### DATA

.....

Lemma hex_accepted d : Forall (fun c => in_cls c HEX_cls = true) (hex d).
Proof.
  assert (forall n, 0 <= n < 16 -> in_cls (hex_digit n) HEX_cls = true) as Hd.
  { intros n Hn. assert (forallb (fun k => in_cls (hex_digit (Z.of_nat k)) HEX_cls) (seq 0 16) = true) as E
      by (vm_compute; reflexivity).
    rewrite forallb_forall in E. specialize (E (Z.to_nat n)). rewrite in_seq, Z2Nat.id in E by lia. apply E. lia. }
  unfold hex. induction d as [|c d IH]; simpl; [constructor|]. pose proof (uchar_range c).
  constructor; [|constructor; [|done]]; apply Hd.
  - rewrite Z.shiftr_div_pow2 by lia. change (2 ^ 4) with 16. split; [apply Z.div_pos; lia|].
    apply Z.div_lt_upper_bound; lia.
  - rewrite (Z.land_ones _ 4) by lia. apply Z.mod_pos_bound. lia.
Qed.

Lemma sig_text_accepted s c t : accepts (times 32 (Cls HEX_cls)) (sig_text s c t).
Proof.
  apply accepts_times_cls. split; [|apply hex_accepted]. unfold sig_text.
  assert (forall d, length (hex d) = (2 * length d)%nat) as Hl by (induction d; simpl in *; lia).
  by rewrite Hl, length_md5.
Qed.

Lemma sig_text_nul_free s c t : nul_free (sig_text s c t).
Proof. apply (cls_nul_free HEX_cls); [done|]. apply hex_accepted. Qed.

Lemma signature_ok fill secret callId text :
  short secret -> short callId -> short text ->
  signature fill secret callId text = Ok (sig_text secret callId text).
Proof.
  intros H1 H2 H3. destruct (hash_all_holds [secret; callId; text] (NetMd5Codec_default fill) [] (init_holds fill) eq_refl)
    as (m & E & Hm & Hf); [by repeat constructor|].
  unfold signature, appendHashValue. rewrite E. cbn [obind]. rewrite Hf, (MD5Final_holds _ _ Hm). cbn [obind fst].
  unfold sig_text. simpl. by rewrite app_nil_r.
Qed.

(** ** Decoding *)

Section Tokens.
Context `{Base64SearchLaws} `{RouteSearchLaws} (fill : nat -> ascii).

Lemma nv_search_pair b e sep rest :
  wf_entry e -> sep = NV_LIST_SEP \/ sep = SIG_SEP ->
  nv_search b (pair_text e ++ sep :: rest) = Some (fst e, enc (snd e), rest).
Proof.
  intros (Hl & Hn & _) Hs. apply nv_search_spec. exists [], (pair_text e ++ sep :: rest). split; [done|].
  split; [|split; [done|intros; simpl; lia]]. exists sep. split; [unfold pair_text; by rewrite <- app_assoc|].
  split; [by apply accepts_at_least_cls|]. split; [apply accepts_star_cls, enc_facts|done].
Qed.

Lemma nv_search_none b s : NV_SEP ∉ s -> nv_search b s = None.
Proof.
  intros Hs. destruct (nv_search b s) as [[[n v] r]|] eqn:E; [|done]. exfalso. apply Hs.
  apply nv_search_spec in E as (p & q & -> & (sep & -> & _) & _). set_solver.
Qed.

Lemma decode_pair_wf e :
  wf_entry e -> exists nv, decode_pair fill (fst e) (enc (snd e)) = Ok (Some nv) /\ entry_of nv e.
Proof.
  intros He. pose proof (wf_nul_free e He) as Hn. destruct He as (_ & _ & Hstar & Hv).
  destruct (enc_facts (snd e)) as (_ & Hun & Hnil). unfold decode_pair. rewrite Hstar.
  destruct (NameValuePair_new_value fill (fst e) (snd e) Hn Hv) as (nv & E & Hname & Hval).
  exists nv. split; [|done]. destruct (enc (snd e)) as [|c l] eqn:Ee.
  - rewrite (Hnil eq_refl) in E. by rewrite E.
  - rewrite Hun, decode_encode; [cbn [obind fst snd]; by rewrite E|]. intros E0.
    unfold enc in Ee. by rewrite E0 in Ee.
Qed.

.....

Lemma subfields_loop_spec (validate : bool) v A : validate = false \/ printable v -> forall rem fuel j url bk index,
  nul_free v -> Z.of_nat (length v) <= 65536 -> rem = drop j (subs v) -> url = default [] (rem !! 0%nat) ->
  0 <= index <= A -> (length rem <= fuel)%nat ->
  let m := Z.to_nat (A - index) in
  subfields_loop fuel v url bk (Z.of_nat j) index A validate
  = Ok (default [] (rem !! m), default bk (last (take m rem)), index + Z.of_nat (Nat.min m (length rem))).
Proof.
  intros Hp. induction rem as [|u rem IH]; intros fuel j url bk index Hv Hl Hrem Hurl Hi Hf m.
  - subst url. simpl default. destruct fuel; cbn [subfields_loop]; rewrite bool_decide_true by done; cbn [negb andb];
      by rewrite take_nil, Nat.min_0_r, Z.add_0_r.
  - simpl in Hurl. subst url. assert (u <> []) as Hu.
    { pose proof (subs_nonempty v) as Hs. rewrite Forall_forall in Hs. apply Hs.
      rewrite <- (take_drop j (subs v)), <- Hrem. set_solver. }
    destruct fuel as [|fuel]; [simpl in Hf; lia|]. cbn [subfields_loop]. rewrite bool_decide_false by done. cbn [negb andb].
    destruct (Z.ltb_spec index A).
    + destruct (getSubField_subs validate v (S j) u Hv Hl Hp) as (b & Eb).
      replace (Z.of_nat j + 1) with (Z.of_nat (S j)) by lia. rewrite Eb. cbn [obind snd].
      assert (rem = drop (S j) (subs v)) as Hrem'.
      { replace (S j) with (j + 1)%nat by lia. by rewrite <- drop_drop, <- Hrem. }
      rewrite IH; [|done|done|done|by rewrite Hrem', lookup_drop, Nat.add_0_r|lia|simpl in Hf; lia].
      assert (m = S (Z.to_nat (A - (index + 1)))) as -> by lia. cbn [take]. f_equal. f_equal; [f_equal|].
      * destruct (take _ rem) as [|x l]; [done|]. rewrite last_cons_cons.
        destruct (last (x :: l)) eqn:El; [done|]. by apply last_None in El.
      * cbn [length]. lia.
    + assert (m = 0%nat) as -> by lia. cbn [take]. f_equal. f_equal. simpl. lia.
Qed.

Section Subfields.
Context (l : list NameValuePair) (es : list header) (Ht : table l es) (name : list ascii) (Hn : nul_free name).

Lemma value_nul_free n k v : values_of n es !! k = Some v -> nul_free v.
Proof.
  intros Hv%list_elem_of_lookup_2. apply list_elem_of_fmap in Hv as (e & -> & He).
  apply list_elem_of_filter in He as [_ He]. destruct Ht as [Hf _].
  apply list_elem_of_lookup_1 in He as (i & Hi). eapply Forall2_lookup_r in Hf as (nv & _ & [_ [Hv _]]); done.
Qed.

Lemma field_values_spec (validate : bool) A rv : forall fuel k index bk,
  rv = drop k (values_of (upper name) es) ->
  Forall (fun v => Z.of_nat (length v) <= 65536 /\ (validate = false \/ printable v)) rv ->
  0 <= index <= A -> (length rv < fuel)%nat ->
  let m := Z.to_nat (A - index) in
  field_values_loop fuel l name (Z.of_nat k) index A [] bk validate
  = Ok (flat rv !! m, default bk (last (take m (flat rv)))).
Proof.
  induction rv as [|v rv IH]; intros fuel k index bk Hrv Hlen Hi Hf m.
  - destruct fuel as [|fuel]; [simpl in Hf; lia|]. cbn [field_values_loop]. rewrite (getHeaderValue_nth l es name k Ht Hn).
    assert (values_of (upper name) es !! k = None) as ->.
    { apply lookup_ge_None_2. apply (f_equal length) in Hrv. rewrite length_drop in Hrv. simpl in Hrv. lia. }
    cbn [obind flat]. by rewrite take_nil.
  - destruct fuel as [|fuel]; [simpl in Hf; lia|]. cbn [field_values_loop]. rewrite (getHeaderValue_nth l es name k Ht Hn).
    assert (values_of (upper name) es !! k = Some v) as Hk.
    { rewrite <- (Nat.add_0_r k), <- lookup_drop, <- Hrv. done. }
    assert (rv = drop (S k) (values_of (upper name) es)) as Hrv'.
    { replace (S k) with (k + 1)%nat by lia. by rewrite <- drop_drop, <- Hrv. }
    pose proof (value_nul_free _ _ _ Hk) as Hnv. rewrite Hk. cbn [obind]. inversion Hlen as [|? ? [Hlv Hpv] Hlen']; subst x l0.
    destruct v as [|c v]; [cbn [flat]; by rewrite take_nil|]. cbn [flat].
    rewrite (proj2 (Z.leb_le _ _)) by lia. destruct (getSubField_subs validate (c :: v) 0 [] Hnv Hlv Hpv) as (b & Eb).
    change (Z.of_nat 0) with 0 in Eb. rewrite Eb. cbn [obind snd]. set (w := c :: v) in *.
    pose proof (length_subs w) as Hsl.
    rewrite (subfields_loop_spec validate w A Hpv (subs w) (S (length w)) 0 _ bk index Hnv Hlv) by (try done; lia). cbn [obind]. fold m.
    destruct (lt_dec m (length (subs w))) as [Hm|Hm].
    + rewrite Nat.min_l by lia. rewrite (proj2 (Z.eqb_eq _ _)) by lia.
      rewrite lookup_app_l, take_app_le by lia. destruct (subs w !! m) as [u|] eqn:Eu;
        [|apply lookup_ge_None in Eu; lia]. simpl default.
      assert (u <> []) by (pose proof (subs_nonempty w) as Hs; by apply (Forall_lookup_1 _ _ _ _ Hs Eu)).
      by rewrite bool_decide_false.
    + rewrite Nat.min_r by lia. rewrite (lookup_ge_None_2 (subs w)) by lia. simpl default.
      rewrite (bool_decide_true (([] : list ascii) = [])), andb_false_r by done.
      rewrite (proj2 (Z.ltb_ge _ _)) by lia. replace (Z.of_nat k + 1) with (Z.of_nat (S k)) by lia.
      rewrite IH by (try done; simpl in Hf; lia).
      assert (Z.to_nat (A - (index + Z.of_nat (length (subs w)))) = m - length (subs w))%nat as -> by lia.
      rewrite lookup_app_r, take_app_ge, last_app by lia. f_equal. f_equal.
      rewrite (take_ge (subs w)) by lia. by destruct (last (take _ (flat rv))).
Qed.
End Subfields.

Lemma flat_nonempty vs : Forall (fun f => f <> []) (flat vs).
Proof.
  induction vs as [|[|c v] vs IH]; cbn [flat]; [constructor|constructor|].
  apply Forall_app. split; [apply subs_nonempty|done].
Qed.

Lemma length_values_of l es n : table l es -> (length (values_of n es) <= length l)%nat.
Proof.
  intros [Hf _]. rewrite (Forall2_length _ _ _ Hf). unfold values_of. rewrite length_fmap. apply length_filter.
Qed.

.....

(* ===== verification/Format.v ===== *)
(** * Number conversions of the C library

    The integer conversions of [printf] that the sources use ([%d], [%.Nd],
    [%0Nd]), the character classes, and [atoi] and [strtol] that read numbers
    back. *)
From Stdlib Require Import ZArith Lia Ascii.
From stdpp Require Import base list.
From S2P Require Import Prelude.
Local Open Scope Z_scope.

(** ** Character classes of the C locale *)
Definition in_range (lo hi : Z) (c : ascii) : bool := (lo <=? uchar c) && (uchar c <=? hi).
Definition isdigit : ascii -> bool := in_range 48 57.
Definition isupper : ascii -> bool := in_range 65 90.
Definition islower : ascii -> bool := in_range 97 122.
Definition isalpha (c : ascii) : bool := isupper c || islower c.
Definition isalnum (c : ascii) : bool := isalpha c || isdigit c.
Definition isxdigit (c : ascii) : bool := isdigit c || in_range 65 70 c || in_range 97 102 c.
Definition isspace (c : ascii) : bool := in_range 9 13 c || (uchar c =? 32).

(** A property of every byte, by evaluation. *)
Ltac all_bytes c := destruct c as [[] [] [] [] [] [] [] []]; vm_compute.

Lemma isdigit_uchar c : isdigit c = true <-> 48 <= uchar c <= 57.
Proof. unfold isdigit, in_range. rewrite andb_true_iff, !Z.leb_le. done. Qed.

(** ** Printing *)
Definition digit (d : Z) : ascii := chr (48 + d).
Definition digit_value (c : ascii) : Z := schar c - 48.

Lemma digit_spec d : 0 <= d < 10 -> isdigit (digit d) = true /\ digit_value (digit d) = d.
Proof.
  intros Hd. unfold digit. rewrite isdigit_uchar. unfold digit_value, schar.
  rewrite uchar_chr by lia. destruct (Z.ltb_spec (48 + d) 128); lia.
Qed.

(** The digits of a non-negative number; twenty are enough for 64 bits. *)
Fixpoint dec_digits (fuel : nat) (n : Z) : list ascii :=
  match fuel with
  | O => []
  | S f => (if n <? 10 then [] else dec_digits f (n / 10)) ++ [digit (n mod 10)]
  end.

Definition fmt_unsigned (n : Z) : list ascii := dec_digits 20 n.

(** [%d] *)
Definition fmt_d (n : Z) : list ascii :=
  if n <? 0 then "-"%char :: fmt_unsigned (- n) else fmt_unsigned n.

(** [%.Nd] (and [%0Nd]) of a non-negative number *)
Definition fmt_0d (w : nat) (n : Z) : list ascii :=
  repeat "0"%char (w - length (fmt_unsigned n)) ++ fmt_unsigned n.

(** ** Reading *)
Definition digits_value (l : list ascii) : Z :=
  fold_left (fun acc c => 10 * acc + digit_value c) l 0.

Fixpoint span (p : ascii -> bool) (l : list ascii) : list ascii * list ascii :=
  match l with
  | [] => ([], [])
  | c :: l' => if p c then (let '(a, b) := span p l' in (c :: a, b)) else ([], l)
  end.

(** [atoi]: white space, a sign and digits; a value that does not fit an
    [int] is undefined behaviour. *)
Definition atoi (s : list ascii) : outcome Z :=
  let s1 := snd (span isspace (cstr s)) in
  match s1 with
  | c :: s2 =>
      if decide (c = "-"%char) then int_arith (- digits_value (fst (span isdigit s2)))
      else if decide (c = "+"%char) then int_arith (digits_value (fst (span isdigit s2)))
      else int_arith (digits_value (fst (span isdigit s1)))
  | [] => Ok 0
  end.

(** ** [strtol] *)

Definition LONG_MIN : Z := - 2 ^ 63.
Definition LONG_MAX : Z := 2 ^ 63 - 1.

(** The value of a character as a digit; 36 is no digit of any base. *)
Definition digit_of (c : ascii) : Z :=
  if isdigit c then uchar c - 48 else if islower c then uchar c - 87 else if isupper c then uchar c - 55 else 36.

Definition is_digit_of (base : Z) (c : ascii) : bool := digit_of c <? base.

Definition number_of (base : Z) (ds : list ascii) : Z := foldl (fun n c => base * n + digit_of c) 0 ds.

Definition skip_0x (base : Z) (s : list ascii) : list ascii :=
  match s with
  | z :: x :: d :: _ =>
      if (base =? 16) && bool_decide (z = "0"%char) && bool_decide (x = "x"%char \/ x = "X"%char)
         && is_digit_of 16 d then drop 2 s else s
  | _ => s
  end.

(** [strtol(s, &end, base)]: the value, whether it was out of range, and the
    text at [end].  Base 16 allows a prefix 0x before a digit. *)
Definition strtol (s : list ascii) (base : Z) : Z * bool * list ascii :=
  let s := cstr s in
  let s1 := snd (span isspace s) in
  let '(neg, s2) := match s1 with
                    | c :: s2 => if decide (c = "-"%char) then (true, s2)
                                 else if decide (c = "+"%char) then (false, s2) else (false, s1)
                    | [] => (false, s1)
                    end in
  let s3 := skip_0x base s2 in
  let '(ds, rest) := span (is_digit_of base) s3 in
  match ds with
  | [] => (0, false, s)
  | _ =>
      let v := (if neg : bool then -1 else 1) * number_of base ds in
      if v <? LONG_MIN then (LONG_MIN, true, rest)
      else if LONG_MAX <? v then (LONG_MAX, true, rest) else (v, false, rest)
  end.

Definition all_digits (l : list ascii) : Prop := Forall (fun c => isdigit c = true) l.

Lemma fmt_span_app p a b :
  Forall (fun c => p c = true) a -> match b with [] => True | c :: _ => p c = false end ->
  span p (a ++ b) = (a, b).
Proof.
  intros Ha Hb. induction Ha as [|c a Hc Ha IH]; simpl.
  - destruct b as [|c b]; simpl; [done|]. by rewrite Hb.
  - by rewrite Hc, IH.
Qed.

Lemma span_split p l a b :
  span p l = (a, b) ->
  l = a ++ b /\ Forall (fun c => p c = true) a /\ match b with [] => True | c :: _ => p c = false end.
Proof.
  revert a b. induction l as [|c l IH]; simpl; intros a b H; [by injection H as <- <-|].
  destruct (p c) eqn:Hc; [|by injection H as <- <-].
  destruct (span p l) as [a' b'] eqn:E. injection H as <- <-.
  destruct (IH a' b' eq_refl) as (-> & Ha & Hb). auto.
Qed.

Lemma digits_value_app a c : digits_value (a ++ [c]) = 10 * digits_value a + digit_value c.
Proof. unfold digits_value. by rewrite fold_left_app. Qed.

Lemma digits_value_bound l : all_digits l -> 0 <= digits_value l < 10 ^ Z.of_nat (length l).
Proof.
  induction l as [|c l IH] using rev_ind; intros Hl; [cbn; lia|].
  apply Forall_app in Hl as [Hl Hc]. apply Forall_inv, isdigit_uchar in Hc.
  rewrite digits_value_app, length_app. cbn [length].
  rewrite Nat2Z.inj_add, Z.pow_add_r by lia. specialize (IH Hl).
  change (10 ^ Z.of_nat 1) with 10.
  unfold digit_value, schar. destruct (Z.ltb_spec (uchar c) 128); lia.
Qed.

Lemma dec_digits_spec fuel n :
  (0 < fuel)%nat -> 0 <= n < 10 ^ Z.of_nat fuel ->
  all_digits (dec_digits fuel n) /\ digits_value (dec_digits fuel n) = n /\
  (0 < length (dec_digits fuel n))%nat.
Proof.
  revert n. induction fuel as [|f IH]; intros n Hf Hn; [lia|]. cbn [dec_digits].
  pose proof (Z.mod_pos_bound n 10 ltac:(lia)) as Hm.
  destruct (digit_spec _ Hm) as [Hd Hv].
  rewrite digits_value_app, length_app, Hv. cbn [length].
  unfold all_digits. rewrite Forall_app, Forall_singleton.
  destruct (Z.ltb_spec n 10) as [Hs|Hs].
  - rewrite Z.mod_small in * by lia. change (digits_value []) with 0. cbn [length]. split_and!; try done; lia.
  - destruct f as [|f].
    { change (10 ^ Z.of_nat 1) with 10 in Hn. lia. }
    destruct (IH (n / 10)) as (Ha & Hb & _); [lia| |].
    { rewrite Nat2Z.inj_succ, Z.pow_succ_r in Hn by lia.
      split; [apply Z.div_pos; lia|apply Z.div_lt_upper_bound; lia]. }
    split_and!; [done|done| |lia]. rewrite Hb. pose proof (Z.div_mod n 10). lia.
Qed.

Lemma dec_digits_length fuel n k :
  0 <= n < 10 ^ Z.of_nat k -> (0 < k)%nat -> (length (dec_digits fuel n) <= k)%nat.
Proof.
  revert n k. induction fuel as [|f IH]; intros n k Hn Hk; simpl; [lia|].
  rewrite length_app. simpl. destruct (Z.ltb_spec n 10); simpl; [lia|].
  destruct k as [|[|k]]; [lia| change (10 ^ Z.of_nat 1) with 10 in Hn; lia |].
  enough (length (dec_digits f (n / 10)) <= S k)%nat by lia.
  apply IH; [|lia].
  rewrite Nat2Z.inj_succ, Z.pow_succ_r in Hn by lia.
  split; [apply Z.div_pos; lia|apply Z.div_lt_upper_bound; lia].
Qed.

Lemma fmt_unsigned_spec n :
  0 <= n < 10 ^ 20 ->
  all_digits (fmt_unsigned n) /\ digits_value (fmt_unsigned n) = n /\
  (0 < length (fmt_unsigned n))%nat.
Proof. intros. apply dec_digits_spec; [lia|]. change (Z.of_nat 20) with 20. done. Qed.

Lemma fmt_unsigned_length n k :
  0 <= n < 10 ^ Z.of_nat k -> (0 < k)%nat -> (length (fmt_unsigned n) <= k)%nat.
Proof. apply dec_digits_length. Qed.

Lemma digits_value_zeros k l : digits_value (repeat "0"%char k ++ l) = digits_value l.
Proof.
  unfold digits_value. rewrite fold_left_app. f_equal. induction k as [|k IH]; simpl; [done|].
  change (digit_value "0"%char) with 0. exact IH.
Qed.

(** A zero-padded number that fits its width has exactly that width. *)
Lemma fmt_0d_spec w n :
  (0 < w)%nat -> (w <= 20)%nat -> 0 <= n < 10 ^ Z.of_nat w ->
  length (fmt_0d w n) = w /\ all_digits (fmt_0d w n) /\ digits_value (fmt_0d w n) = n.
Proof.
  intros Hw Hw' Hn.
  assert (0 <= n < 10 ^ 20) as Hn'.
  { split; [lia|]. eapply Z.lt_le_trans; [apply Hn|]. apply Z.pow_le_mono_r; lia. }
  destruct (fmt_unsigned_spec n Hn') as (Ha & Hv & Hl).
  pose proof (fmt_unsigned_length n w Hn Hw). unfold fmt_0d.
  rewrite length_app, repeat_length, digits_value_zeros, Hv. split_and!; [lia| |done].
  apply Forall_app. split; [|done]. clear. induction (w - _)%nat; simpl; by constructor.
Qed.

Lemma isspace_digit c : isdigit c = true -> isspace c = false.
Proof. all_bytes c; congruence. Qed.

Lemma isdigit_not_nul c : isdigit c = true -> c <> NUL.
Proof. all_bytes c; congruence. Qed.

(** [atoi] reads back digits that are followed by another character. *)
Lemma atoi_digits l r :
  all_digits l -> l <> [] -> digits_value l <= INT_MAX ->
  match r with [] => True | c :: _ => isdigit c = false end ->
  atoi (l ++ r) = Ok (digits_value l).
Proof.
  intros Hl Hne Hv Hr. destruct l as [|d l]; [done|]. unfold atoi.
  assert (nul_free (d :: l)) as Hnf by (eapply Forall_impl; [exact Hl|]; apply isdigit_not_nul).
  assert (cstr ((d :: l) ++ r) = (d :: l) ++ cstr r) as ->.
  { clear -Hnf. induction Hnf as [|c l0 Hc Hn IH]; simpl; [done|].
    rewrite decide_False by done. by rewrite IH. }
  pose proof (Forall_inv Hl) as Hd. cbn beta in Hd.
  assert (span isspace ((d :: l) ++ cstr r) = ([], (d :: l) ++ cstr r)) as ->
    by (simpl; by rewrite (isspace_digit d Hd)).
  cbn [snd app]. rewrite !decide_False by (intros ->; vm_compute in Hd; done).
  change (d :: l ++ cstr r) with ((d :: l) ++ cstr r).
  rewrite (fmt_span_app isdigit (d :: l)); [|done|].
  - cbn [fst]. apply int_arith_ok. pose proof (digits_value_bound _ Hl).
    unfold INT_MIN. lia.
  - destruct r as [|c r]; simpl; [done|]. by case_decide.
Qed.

.....

### REQUIRED ACTION
Among the entries above, find the line with "match l with" and the line with "(** [strtol(s, &end, base)]: the"; give again exactly these two lines and all lines between them.

### SOLUTION
  match l with
  | [] => ([], [])
  | c :: l' => if p c then (let '(a, b) := span p l' in (c :: a, b)) else ([], l)
  end.

(** [atoi]: white space, a sign and digits; a value that does not fit an
    [int] is undefined behaviour. *)
Definition atoi (s : list ascii) : outcome Z :=
  let s1 := snd (span isspace (cstr s)) in
  match s1 with
  | c :: s2 =>
      if decide (c = "-"%char) then int_arith (- digits_value (fst (span isdigit s2)))
      else if decide (c = "+"%char) then int_arith (digits_value (fst (span isdigit s2)))
      else int_arith (digits_value (fst (span isdigit s1)))
  | [] => Ok 0
  end.

(** ** [strtol] *)

Definition LONG_MIN : Z := - 2 ^ 63.
Definition LONG_MAX : Z := 2 ^ 63 - 1.

(** The value of a character as a digit; 36 is no digit of any base. *)
Definition digit_of (c : ascii) : Z :=
  if isdigit c then uchar c - 48 else if islower c then uchar c - 87 else if isupper c then uchar c - 55 else 36.

Definition is_digit_of (base : Z) (c : ascii) : bool := digit_of c <? base.

Definition number_of (base : Z) (ds : list ascii) : Z := foldl (fun n c => base * n + digit_of c) 0 ds.

Definition skip_0x (base : Z) (s : list ascii) : list ascii :=
  match s with
  | z :: x :: d :: _ =>
      if (base =? 16) && bool_decide (z = "0"%char) && bool_decide (x = "x"%char \/ x = "X"%char)
         && is_digit_of 16 d then drop 2 s else s
  | _ => s
  end.

(** [strtol(s, &end, base)]: the value, whether it was out of range, and the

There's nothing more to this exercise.